*** Opening Material supplied ***

(* ===== verification/Fido.v ===== *)
(** The FIDO task: CTAPHID messages dispatched to CTAP2, U2F and the PIN protocol.

    [run_fido], [handle_ctaphid], [handle_ctap2], [wait_presence_notifying],
    [FidoSession] and [EnumerationState] of
    [firmware-universal-rp2350/src/main.rs], over any credential store; with the
    clientPIN responses of [aegis-core/src/pin.rs].

    The hardware is an oracle: [user k] answers the [k]-th request for presence
    after a number of one-millisecond polls.  Reports written to the endpoint are
    collected in order. *)

From stdpp Require Import gmap.
From S2P Require Import CtapHid U2f.
From S2P Require Import Prelude Errors Codec Cbor Hardware Storage Config Crypto ClientPin Requests Credentials.
From S2P Require Import Authenticator CredMgmt.
Import Ctap2.

Local Open Scope Z_scope.

Definition CTAPHID_CAPABILITIES : Z := 0x0D.
Definition KEEPALIVE_INTERVAL_MS : Z := 100.
Definition SUB_GET_RETRIES : Z := 0x01.
Definition SUB_GET_KEY_AGREEMENT : Z := 0x02.
Definition SUB_SET_PIN : Z := 0x03.
Definition SUB_CHANGE_PIN : Z := 0x04.

Section Encode.
Context `{CborEncoder}.
Definition Ec2KeyAgreement_encode (self : Ec2KeyAgreement) : list bytes :=
  [enc_map 5; enc_i64 1; enc_i64 2; enc_i64 3; enc_i64 (-25); enc_i64 (-1); enc_i64 1; enc_i64 (-2);
   enc_bytes (ka_x self); enc_i64 (-3); enc_bytes (ka_y self)].
Definition GetRetriesResponse_encode (retries : Z) : list bytes := [enc_map 1; enc_u8 3; enc_u8 retries].
Definition KeyAgreementResponse_encode (key : Ec2KeyAgreement) : list bytes :=
  [enc_map 1; enc_u8 1] ++ Ec2KeyAgreement_encode key.
Definition PinTokenResponse_encode (token : bytes) : list bytes := [enc_map 1; enc_u8 2; enc_bytes token].
End Encode.

Record FidoSession := {
  client_pin : ClientPin;
  enumeration : EnumerationState;
  assertion : option Pending.PendingAssertion
}.
Definition FidoSession_new : FidoSession :=
  {| client_pin := ClientPin_new; enumeration := EnumerationState_default; assertion := None |}.
(* ===== verification/Tlv.v ===== *)
(** BER-TLV reader and writer of the applets ([aegis-applets/src/tlv.rs]). *)

From S2P Require Import Prelude.

Local Open Scope Z_scope.

Record Tlv := { tag : Z; value : bytes }.

(** The loop of [read_tag] over the bytes after the first, [index] being the
    position of the head of the list. *)
Fixpoint read_tag_loop (index tag : Z) (rest : bytes) : option (Z * Z) :=
  match rest with
  | [] => None
  | byte :: rest =>
    if 3 <? index then None else
    let tag := Z.lor (wrap 32 (Z.shiftl tag 8)) byte in
    if Z.land byte 0x80 =? 0 then Some (tag, index + 1) else read_tag_loop (index + 1) tag rest
  end.

Definition read_tag (l : bytes) : option (Z * Z) :=
  match l with
  | [] => None
  | first :: rest =>
    if negb (Z.land first 0x1F =? 0x1F) then Some (first, 1) else read_tag_loop 1 first rest
  end.

Definition read_length (l : bytes) : option (Z * Z) :=
  match l with
  | [] => None
  | first :: _ =>
    if first <? 0x80 then Some (first, 1) else
    let count := Z.land first 0x7F in
    if (count =? 0) || (3 <? count) || (len l <? 1 + count) then None else
    Some (fold_left (fun length byte => Z.lor (Z.shiftl length 8) byte) (slice l 1 (1 + count)) 0, 1 + count)
  end.

(** [Reader::next]: the element and what is left of the input. *)
Definition next (rest : bytes) : option (Tlv * bytes) :=
  match read_tag rest with
  | None => None
  | Some (tag, tag_len) =>
    match read_length (slice_from rest tag_len) with
    | None => None
    | Some (length, length_len) =>
      let header := tag_len + length_len in
      if header + length <=? len rest
      then Some ({| tag := tag; value := slice rest header (header + length) |}, slice_from rest (header + length))
      else None
    end
  end.

(** The elements the iterator yields: every [next] that succeeds consumes at
    least two bytes, so the length of the input is enough fuel. *)
Fixpoint elements (fuel : nat) (rest : bytes) : list Tlv :=
  match fuel with
  | O => []
  | S fuel => match next rest with
              | None => []
              | Some (tlv, rest) => tlv :: elements fuel rest
              end
  end.
Definition Reader_all (l : bytes) : list Tlv := elements (length l) l.

Definition find (l : bytes) (t : Z) : option bytes :=
  match List.find (fun tlv => tag tlv =? t) (Reader_all l) with
  | Some tlv => Some (value tlv)
  | None => None
  end.

Definition tag_encoded_len (tag : Z) : Z :=
  if tag <=? 0xFF then 1 else if tag <=? 0xFFFF then 2 else 3.
Definition length_encoded_len (n : Z) : Z :=
  if n <? 0x80 then 1 else if n <=? 0xFF then 2 else if n <=? 0xFFFF then 3 else 4.
Definition encoded_len (tag n : Z) : Z := tag_encoded_len tag + length_encoded_len n + n.

(** The writers return the buffer and the number of bytes written. *)
Definition write_tag (tag : Z) (out : bytes) : bytes * option Z :=
  let n := tag_encoded_len tag in
  if len out <? n then (out, None) else
  (blit out 0 (map (fun index => Z.land (Z.shiftr tag (8 * (n - 1 - index))) 0xFF) (seqZ 0 n)), Some n).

*** Closing Material supplied ***

▸ What to work on
Transcribe each entry precisely, missing none.

▸ Result
(* ===== verification/Fido.v ===== *)
(** The FIDO task: CTAPHID messages dispatched to CTAP2, U2F and the PIN protocol.

    [run_fido], [handle_ctaphid], [handle_ctap2], [wait_presence_notifying],
    [FidoSession] and [EnumerationState] of
    [firmware-universal-rp2350/src/main.rs], over any credential store; with the
    clientPIN responses of [aegis-core/src/pin.rs].

    The hardware is an oracle: [user k] answers the [k]-th request for presence
    after a number of one-millisecond polls.  Reports written to the endpoint are
    collected in order. *)

From stdpp Require Import gmap.
From S2P Require Import CtapHid U2f.
From S2P Require Import Prelude Errors Codec Cbor Hardware Storage Config Crypto ClientPin Requests Credentials.
From S2P Require Import Authenticator CredMgmt.
Import Ctap2.

Local Open Scope Z_scope.

Definition CTAPHID_CAPABILITIES : Z := 0x0D.
Definition KEEPALIVE_INTERVAL_MS : Z := 100.
Definition SUB_GET_RETRIES : Z := 0x01.
Definition SUB_GET_KEY_AGREEMENT : Z := 0x02.
Definition SUB_SET_PIN : Z := 0x03.
Definition SUB_CHANGE_PIN : Z := 0x04.

Section Encode.
Context `{CborEncoder}.
Definition Ec2KeyAgreement_encode (self : Ec2KeyAgreement) : list bytes :=
  [enc_map 5; enc_i64 1; enc_i64 2; enc_i64 3; enc_i64 (-25); enc_i64 (-1); enc_i64 1; enc_i64 (-2);
   enc_bytes (ka_x self); enc_i64 (-3); enc_bytes (ka_y self)].
Definition GetRetriesResponse_encode (retries : Z) : list bytes := [enc_map 1; enc_u8 3; enc_u8 retries].
Definition KeyAgreementResponse_encode (key : Ec2KeyAgreement) : list bytes :=
  [enc_map 1; enc_u8 1] ++ Ec2KeyAgreement_encode key.
Definition PinTokenResponse_encode (token : bytes) : list bytes := [enc_map 1; enc_u8 2; enc_bytes token].
End Encode.

Record FidoSession := {
  client_pin : ClientPin;
  enumeration : EnumerationState;
  assertion : option Pending.PendingAssertion
}.
Definition FidoSession_new : FidoSession :=
  {| client_pin := ClientPin_new; enumeration := EnumerationState_default; assertion := None |}.
(* ===== verification/Tlv.v ===== *)
(** BER-TLV reader and writer of the applets ([aegis-applets/src/tlv.rs]). *)

From S2P Require Import Prelude.

Local Open Scope Z_scope.

Record Tlv := { tag : Z; value : bytes }.

(** The loop of [read_tag] over the bytes after the first, [index] being the
    position of the head of the list. *)
Fixpoint read_tag_loop (index tag : Z) (rest : bytes) : option (Z * Z) :=
  match rest with
  | [] => None
  | byte :: rest =>
    if 3 <? index then None else
    let tag := Z.lor (wrap 32 (Z.shiftl tag 8)) byte in
    if Z.land byte 0x80 =? 0 then Some (tag, index + 1) else read_tag_loop (index + 1) tag rest
  end.

Definition read_tag (l : bytes) : option (Z * Z) :=
  match l with
  | [] => None
  | first :: rest =>
    if negb (Z.land first 0x1F =? 0x1F) then Some (first, 1) else read_tag_loop 1 first rest
  end.

Definition read_length (l : bytes) : option (Z * Z) :=
  match l with
  | [] => None
  | first :: _ =>
    if first <? 0x80 then Some (first, 1) else
    let count := Z.land first 0x7F in
    if (count =? 0) || (3 <? count) || (len l <? 1 + count) then None else
    Some (fold_left (fun length byte => Z.lor (Z.shiftl length 8) byte) (slice l 1 (1 + count)) 0, 1 + count)
  end.

(** [Reader::next]: the element and what is left of the input. *)
Definition next (rest : bytes) : option (Tlv * bytes) :=
  match read_tag rest with
  | None => None
  | Some (tag, tag_len) =>
    match read_length (slice_from rest tag_len) with
    | None => None
    | Some (length, length_len) =>
      let header := tag_len + length_len in
      if header + length <=? len rest
      then Some ({| tag := tag; value := slice rest header (header + length) |}, slice_from rest (header + length))
      else None
    end
  end.

(** The elements the iterator yields: every [next] that succeeds consumes at
    least two bytes, so the length of the input is enough fuel. *)
Fixpoint elements (fuel : nat) (rest : bytes) : list Tlv :=
  match fuel with
  | O => []
  | S fuel => match next rest with
              | None => []
              | Some (tlv, rest) => tlv :: elements fuel rest
              end
  end.
Definition Reader_all (l : bytes) : list Tlv := elements (length l) l.

Definition find (l : bytes) (t : Z) : option bytes :=
  match List.find (fun tlv => tag tlv =? t) (Reader_all l) with
  | Some tlv => Some (value tlv)
  | None => None
  end.

Definition tag_encoded_len (tag : Z) : Z :=
  if tag <=? 0xFF then 1 else if tag <=? 0xFFFF then 2 else 3.
Definition length_encoded_len (n : Z) : Z :=
  if n <? 0x80 then 1 else if n <=? 0xFF then 2 else if n <=? 0xFFFF then 3 else 4.
Definition encoded_len (tag n : Z) : Z := tag_encoded_len tag + length_encoded_len n + n.

(** The writers return the buffer and the number of bytes written. *)
Definition write_tag (tag : Z) (out : bytes) : bytes * option Z :=
  let n := tag_encoded_len tag in
  if len out <? n then (out, None) else
  (blit out 0 (map (fun index => Z.land (Z.shiftr tag (8 * (n - 1 - index))) 0xFF) (seqZ 0 n)), Some n).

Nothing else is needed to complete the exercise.